If you fly or drive from Northeast Texas, you will see lots of swamps about an hour out of Shreveport. Cows don’t swim well so how did they get to the city in 1861?
When I went into the Research Center the attendant asked me how she could assist me. I really think she thought I was kidding when I told her I wanted to see maps showing how cattle and horses might arrive in the Crescent City. Then I told her I would really like to find a good social history of south Louisiana before Admiral Farragut arrived with the Union navy. But the lady was as cool as could be, brought me three wonderful atlases, a journal the mayor kept that spring and summer, and numerous photographic histories, memoirs, etc. I spent two days there taking notes, looking carefully at maps and charts, and having a great time.
Why was I doing all this? Who cares about such things? A large group of south Texas ranchers and historians, that’s who. I will present a paper I call “The Last Cattle Drive to New Orleans” on April 28 at the Central Texas Historical Conference in Brenham, Texas.
I wrote the paper about seven or eight years ago. I had no trouble getting those steers to Beaumont and crossing the Sabine River. Leaving Matagorda they headed to Richmond where they took the El Camino Real or Old Spanish Road created in the 1700s or earlier. But I wasn’t really clear about the way to New Orleans and the trials and tribulations facing the drovers over there.
As I read over the paper I wrote I quickly decided it needed a drastic revision. I have made the trip down there several times in the last few years and knew my paper was weak on that leg of the trip. I have less than four weeks to read and rewrite. There are so many important viewpoints that I neglected the first time. It will be fun putting together a better paper, I hope.
Not only is the Research Center a great place for historians and genealogists, but also not far away is an almost ideal bookstore, the Faulkner House. William Faulkner actually lived in the home while working in New Orleans. Every time I make a trip down there I find my way to Pirates’ Alley and Faulkner House.
This time I bought Gerstäcker’s Louisiana, translated from German by Irene S. DiMaio. I found lots of fodder for my paper. As I read, I remembered that Frederick Von Ende arrived in Greenville in 1857 after a series of adventures very similar to Herr Gerstäcker’s.

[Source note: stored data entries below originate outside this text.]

(** * Harry Potter character quiz: a shallow embedding of [App7.py]

    The Streamlit script [App7.py] is re-executed from top to bottom on
    every user interaction.  One execution is modelled by [script_run], a
    function over an explicit world: the per-session [st.session_state],
    the Excel workbook on disk, the state of Python's [random] module and
    the list of elements the run has put on the page.  The three trained
    artifacts and the quiz table are read-only inputs ([Env]).

    Library behaviour the script relies on is written out next to its
    first use: [random.shuffle] (Fisher-Yates over [randbelow]),
    [DataFrame.sample(frac=1)], [LabelEncoder.transform] and
    [inverse_transform], [pd.concat], and the Streamlit widgets.  What
    [pd.read_excel] makes of a file and how writing the sheets back
    ends are inputs carried by the file ([Disk]).  The title, the rules
    and the closing line of the page carry no state and are left
    out. *)

From Stdlib Require Import Ascii.
From stdpp Require Import gmap strings list fin_maps pretty sorting.

Open Scope string_scope.
Open Scope list_scope.
Open Scope nat_scope.
Set Warnings "-abstract-large-number".

(** ** Python's [random] module *)

Module Random.

(** The hidden generator state: the raw draws still to come.  An
    exhausted generator keeps answering 0. *)
Definition state := list nat.

(** [_randbelow(n)]: one draw, reduced into [0, n). *)
Definition randbelow (n : nat) (g : state) : nat * state :=
  match g with
  | [] => (0, [])
  | d :: g' => (d `mod` n, g')
  end.

(** [random.randint(a, b)] is [a + _randbelow(b - a + 1)]. *)
Definition randint (a b : nat) (g : state) : nat * state :=
  let '(r, g') := randbelow (b - a + 1) g in (a + r, g').

(** [x[i], x[j] = x[j], x[i]] on a list. *)
Definition swap {A} (i j : nat) (x : list A) : list A :=
  match x !! i, x !! j with
  | Some a, Some b => <[j:=a]> (<[i:=b]> x)
  | _, _ => x
  end.

(** The loop of [random.shuffle]:
    [for i in reversed(range(1, len(x))): j = randbelow(i + 1); swap].
    [shuffle_from n] runs it for [i = n, n-1, ..., 1]. *)
Fixpoint shuffle_from {A} (n : nat) (x : list A) (g : state) : list A * state :=
  match n with
  | 0 => (x, g)
  | S m =>
      let '(j, g') := randbelow (S n) g in
      shuffle_from m (swap n j x) g'
  end.

Definition shuffle {A} (x : list A) (g : state) : list A * state :=
  shuffle_from (length x - 1) x g.

End Random.

(** ** The quiz table *)

(** One row of the sheet [questions_and_answers] after [load_quiz_data]
    has renamed the columns. *)
Record QuestionRow := {
  Question : string;
  Option_A : string;
  Option_B : string;
  Option_C : string;
  Option_D : string;
  Option_E : string
}.

(** [numpy.random.RandomState(seed)] is not part of the repository: the
    draws it produces for a seed are an input of the model. *)
Definition NumpyRandomState := nat → Random.state.

(** [df.sample(frac=1, random_state=seed).reset_index(drop=True)]: the
    row positions [0..n-1] are permuted by the seeded generator, the rows
    are taken in that order and renumbered from 0, which forgets where
    each row came from. *)
Definition sample_locs (np : NumpyRandomState) (seed n : nat) : list nat :=
  (Random.shuffle (seq 0 n) (np seed)).1.

Definition take_rows {A} (df : list A) (locs : list nat) : list A :=
  omap (λ k, df !! k) locs.

Definition sample_frac1 {A} (np : NumpyRandomState) (seed : nat) (df : list A) : list A :=
  take_rows df (sample_locs np seed (length df)).

(** ** scikit-learn's [LabelEncoder] *)

(** [list.index(y)]: the first position holding [y]; [None] stands for
    the [ValueError] Python raises when there is none. *)
Fixpoint index_of (y : string) (l : list string) : option nat :=
  match l with
  | [] => None
  | x :: l' => if decide (x = y) then Some 0 else S <$> index_of y l'
  end.

(** A fitted encoder is its sorted vocabulary [classes_]. *)
Record LabelEncoder := { classes_ : list string }.

(** [le.transform([y])[0]]; [None] is the [ValueError] for a label that
    was not seen when the encoder was fitted. *)
Definition transform (le : LabelEncoder) (y : string) : option nat :=
  index_of y (classes_ le).

(** [le.inverse_transform([k])[0]]; [None] is the [ValueError] for a
    code outside the vocabulary. *)
Definition inverse_transform (le : LabelEncoder) (k : nat) : option string :=
  classes_ le !! k.

(** The three artifacts returned by [load_resources].  The classifier is
    opaque: [model] is [model.predict(input_df)[0]] on a one-row frame
    given as its (column, value) pairs in column order, [None] when
    [predict] raises. *)
Record Resources := {
  model : list (string * nat) → option nat;
  label_encoders : gmap string LabelEncoder;
  target_le : LabelEncoder
}.

Definition feature_cols : list string := ["A1"; "A2"; "A3"; "A4"; "A5"].

(** ** Frames and the workbook *)

(** A frame is its column labels and its rows; a row maps a column label
    to the cell, a missing label being an empty (NaN) cell. *)
Record DataFrame := {
  columns : list string;
  rows : list (gmap string string)
}.

(** [pd.DataFrame(columns=cols)] *)
Definition empty_frame (cols : list string) : DataFrame :=
  {| columns := cols; rows := [] |}.

(** [pd.DataFrame([data], columns=cols)]; [None] is the [ValueError]
    raised when the row and the header differ in length. *)
Definition one_row_frame (data cols : list string) : option DataFrame :=
  if decide (length data = length cols)
  then Some {| columns := cols; rows := [list_to_map (zip cols data)] |}
  else None.

(** [pd.concat([a, b], ignore_index=True)]: the rows of [a] then those
    of [b], over the union of the columns. *)
Definition concat (a b : DataFrame) : DataFrame :=
  {| columns := columns a ++ filter (λ c, c ∉ columns a) (columns b);
     rows := rows a ++ rows b |}.

(** [pd.read_excel(path, sheet_name=None)] gives a dict from sheet name
    to frame, in sheet order. *)
Abbreviation Workbook := (list (string * DataFrame)).

(** [all_sheets.get(name)] *)
Fixpoint sheet_get (name : string) (wb : Workbook) : option DataFrame :=
  match wb with
  | [] => None
  | (n, df) :: wb' => if decide (n = name) then Some df else sheet_get name wb'
  end.

(** [all_sheets[name] = df]: an existing key keeps its place, a new one
    goes last. *)
Fixpoint sheet_set (name : string) (df : DataFrame) (wb : Workbook) : Workbook :=
  match wb with
  | [] => [(name, df)]
  | (n, d) :: wb' =>
      if decide (n = name) then (n, df) :: wb' else (n, d) :: sheet_set name df wb'
  end.

(** The Excel file as [pandas] and [openpyxl] see it.  [workbook] is
    the sheets the file was last written from ([None] when there is no
    file that can be read) and [writable] tells whether the file can be
    opened for writing.  The two library steps of the recorder are
    inputs.  [read_excel] is what [pd.read_excel(path, sheet_name=None)]
    returns for a file holding the given sheets: it need not be the
    sheets as written, since the reader parses every cell anew and
    makes the headers unique; [None] when it raises.  [to_excel] tells
    how writing the given sheets ends: [None] when every [df.to_excel]
    goes through and the file holds these sheets, [Some remains] when one
    of them raises, [remains] being what the file holds afterwards. *)
Record Disk := {
  workbook : option Workbook;
  writable : bool;
  read_excel : Workbook → option Workbook;
  to_excel : Workbook → option (option Workbook)
}.

(** The file with other content. *)
Definition with_workbook (content : option Workbook) (d : Disk) : Disk :=
  {| workbook := content; writable := writable d;
     read_excel := read_excel d; to_excel := to_excel d |}.

(** ** What a run puts on the page *)

Inductive Notice :=
| ResourceLoadFailed                       (* lines 28, 31 *)
| QuizDataLoadFailed                       (* lines 43, 46 *)
| SaveSubmissionFailed                     (* line 64 *)
| AnswerAllQuestions                       (* line 216 *)
| EncoderNotFound (col_name : string)      (* line 222 *)
| UnseenAnswer (coded_ans col_name : string) (* line 229 *)
| SaveResultsFailed                        (* line 250 *)
| UnexpectedError                          (* line 253 *)
| CheckYourInput                           (* line 254 *)
| EnterYourName                            (* line 256 *)
| YouAreMostLike (user_name_display predicted_character : string) (* line 264 *)
| ImageLoadFailed (predicted_character path : string)  (* line 281 *)
| ImageNotFound (predicted_character : string)         (* line 283 *)
| ResultsMissing.                          (* line 286 *)

Inductive Element :=
| st_error (n : Notice)
| st_warning (n : Notice)
| st_info (n : Notice)
| st_success (n : Notice)
| st_text_input (value : string)
| st_radio (i : nat) (question : string) (options : list string) (index : nat)
| st_button (label : string)
| st_image (path caption : string)
| st_markdown (body : string)
| st_share_link (predicted_character : string).   (* lines 293-320 *)

(** Calls that leave the script: the classifier and the recorder. *)
Inductive Call :=
| call_predict (input_df : list (string * nat))
| call_update_user_submissions (new_entry_df : DataFrame).

(** [update_user_submissions]: read every sheet, append the entry to
    [user_submissions] (created when absent), write every sheet back.
    Any exception is reported on the page and turned into [False].  A
    read that raises, like a file that cannot be opened for writing,
    leaves the file as it was; a [to_excel] that raises leaves what the
    writer had got to. *)
Definition update_user_submissions (new_entry_df : DataFrame) (d : Disk)
  : bool * Disk * list Element :=
  match workbook d ≫= read_excel d with
  | None => (false, d, [st_error SaveSubmissionFailed])
  | Some all_sheets =>
      let user_sub_df :=
        default (empty_frame (columns new_entry_df))
                (sheet_get "user_submissions" all_sheets) in
      let user_sub_df := concat user_sub_df new_entry_df in
      let all_sheets := sheet_set "user_submissions" user_sub_df all_sheets in
      if writable d
      then
        match to_excel d all_sheets with
        | None => (true, with_workbook (Some all_sheets) d, [])
        | Some remains =>
            (false, with_workbook remains d, [st_error SaveSubmissionFailed])
        end
      else (false, d, [st_error SaveSubmissionFailed])
  end.

(** ** Session state *)

(** [st.session_state]: each field is a key of the dict, [None] when the
    key is absent.  [option_mappings] holds the keys [q_{i}_mapping],
    indexed like [q_{i}]. *)
Record SessionState := {
  quiz_selections_display : option (gmap string string);
  quiz_submitted : option bool;
  user_name_input : option string;
  shuffled_questions_df : option (list QuestionRow);
  shuffled_options_map : option (gmap string (list (string * string)));
  option_mappings : gmap string (gmap string string);
  predicted_character : option string;
  user_name_display : option string
}.

(** A session that has not run the script yet. *)
Definition new_session : SessionState :=
  {| quiz_selections_display := None; quiz_submitted := None;
     user_name_input := None; shuffled_questions_df := None;
     shuffled_options_map := None; option_mappings := ∅;
     predicted_character := None; user_name_display := None |}.

(** [reset_quiz_state], the callback of "Take Quiz Again". *)
Definition reset_quiz_state (ss : SessionState) : SessionState :=
  {| quiz_submitted := Some false;
     user_name_input := Some "";
     quiz_selections_display := Some ∅;
     shuffled_questions_df := None;
     shuffled_options_map := None;
     option_mappings := option_mappings ss;
     predicted_character := predicted_character ss;
     user_name_display := user_name_display ss |}.

(** Lines 107-112: defaults for the keys that are absent. *)
Definition init_session_state (ss : SessionState) : SessionState :=
  {| quiz_selections_display := Some (default ∅ (quiz_selections_display ss));
     quiz_submitted := Some (default false (quiz_submitted ss));
     user_name_input := Some (default "" (user_name_input ss));
     shuffled_questions_df := shuffled_questions_df ss;
     shuffled_options_map := shuffled_options_map ss;
     option_mappings := option_mappings ss;
     predicted_character := predicted_character ss;
     user_name_display := user_name_display ss |}.

(** Lines 117-129.  A first unsubmitted run draws a seed, samples the
    question order and starts an empty option map; every other run reads
    both back.  [None] is the [AttributeError] of reading a key that is
    not in the session. *)
Definition shuffling_logic (np : NumpyRandomState)
    (original_questions_df : list QuestionRow)
    (ss : SessionState) (g : Random.state)
  : option (SessionState * Random.state) :=
  let '(ss, g) :=
    match default false (quiz_submitted ss), shuffled_questions_df ss with
    | false, None =>
        let '(seed, g') := Random.randint 0 10000 g in
        ({| shuffled_questions_df :=
              Some (sample_frac1 np seed original_questions_df);
            shuffled_options_map := Some ∅;
            quiz_selections_display := quiz_selections_display ss;
            quiz_submitted := quiz_submitted ss;
            user_name_input := user_name_input ss;
            option_mappings := option_mappings ss;
            predicted_character := predicted_character ss;
            user_name_display := user_name_display ss |}, g')
    | _, _ => (ss, g)
    end in
  match shuffled_questions_df ss, shuffled_options_map ss with
  | Some _, Some _ => Some (ss, g)
  | _, _ => None
  end.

There is a saying among Texas historians that only criminals, debtors, and persons running from bad marriages came to early Texas. If so, most crossed through Louisiana, particularly New Orleans and Shreveport, where they honed their traits.
Back in the late 70s or early 80s I saw a movie that I thought was called the last cattle drive or the last cattle drive to New Orleans . Part of it showed cattle being driven through the French quarter past the Jackson and cornstalk fence hotel.
Any idea what the name of that movie might have been.???